Le député Charles Alloncle se retrouve au centre d’une polémique après la publication de photos par Paris Match le montrant en compagnie d’une femme présentée comme sa compagne.

Or, cette dernière apparaît également comme collaboratrice parlementaire du député sur le site de l’Assemblée nationale, soulevant des interrogations au regard de la législation en vigueur.
Paris Match a publié ce jeudi des clichés montrant Charles Alloncle en promenade dans les rues de Paris avec une femme présentée comme sa compagne. L’article a rapidement suscité des réactions en raison du statut professionnel de cette dernière, identifiée comme collaboratrice parlementaire du député.
Depuis la loi pour la confiance dans la vie politique adoptée en 2017, il est interdit aux parlementaires d’employer leur conjoint, partenaire de PACS ou concubin. Cette révélation a donc immédiatement alimenté les interrogations autour de la situation personnelle et professionnelle du député membre de l’Union des droites.
Dans les heures qui ont suivi la publication, Yaël Braun-Pivet a décidé de saisir le déontologue de l’Assemblée nationale afin que des vérifications soient menées, selon des informations relayées par Le Parisien et confirmées par BFMTV.
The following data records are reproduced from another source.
(* ===== verification/_CoqProject ===== *)
-Q . S2P
Prelude.v
PyFloat.v
PyData.v
StalenessBuffer.v
StalenessInventory.v
InventoryInv.v
InventoryReserve.v
InventoryClear.v
InventoryExchange.v
InventoryOccupy.v
InventoryReach.v
InventoryTheorems.v
TransferQueue.v
RequestStatusTracker.v
TrackerAbort.v
PSManager.v
ManagerTheorems.v
Broadcast.v
BatchSchedule.v
SessionScheduler.v
EnvCoordinator.v
ClusterTopology.v
ScalingPolicy.v
CommandLoop.v
ElasticExecutor.v
SessionRouter.v
SessionTheorems.v
SessionLoop.v
Sharding.v
CommPlan.v
MetaServer.v
RolloutSync.v
RolloutMigrate.v
AgentLoop.v
AgentLoopOps.v
AgentLoopTheorems.v
AgentLoopRuns.v
RewardWorker.v
RewardWorkerTheorems.v
RewardManager.v
RewardTheorems.v
TitoData.v
AgentData.v
AgentRun.v
AgentRunTheorems.v
AgentDataTheorems.v
AgentWorker.v
AgentWorkerTheorems.v
DataProcessor.v
DataMerge.v
DataIds.v
DataSampling.v
DataThread.v
DataRuns.v
DataChecks.v
Locks.v
EnvShell.v
EnvWorker.v
EnvWorkerTheorems.v
TrainerKeys.v
WorkerNames.v
TrainerBatch.v
Trainer.v
TrainerTheorems.v
TrainerChecks.v
Tensors.v
PyStr.v
ModelSlices.v
ShardSplit.v
ShardSplitTheorems.v
QkvLayout.v
WeightLayout.v
WeightLayoutTheorems.v
WeightTransforms.v
WeightTransformsTheorems.v
VllmConverter.v
VllmTheorems.v
HfConverters.v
Charles Alloncle conteste toute irrégularité
Face à la polémique, Charles Alloncle affirme ne pas être concerné par l’interdiction prévue par la loi. Le député assure que sa collaboratrice n’est ni son épouse, ni sa partenaire de PACS, ni sa concubine, estimant donc être parfaitement en règle.
Le code civil français définit en effet le concubinage comme une vie commune stable et continue entre deux personnes. Le député insiste également sur le fait qu’il ne connaissait pas personnellement sa collaboratrice avant son recrutement en janvier 2025.
Dans ses déclarations, Charles Alloncle affirme ne nourrir aucune inquiétude quant aux suites éventuelles du dossier. Il considère également que cette médiatisation intervient dans un contexte particulier lié à son activité politique récente et à son exposition médiatique grandissante.
Une enquête déontologique désormais ouverte

Le déontologue de l’Assemblée nationale pourrait désormais procéder à différentes vérifications afin d’évaluer la situation. Parmi les éléments susceptibles d’être examinés figurent notamment les adresses déclarées ou encore les conditions exactes de leur relation personnelle.
Si une situation incompatible avec la loi était établie, le déontologue pourrait demander au député de mettre fin à l’emploi de sa collaboratrice parlementaire. Cette dernière pourrait néanmoins continuer à travailler auprès d’un autre élu sans lien personnel avec elle.
Cette affaire intervient alors que Charles Alloncle connaît une ascension politique particulièrement rapide. Le député est notamment pressenti pour prendre la tête du groupe UDR après l’élection d’Éric Ciotti à la mairie de Nice.
Une figure devenue très médiatique à l’Assemblée
Jusqu’à récemment peu connu du grand public, Charles Alloncle s’est imposé ces derniers mois grâce à son rôle de rapporteur de la commission d’enquête sur l’audiovisuel public. Les auditions particulièrement tendues organisées dans ce cadre lui ont permis de gagner une forte visibilité médiatique et politique.
Les échanges ont notamment été marqués par plusieurs confrontations avec des personnalités du paysage audiovisuel français comme Nagui ou Delphine Ernotte, présidente de France Télévisions.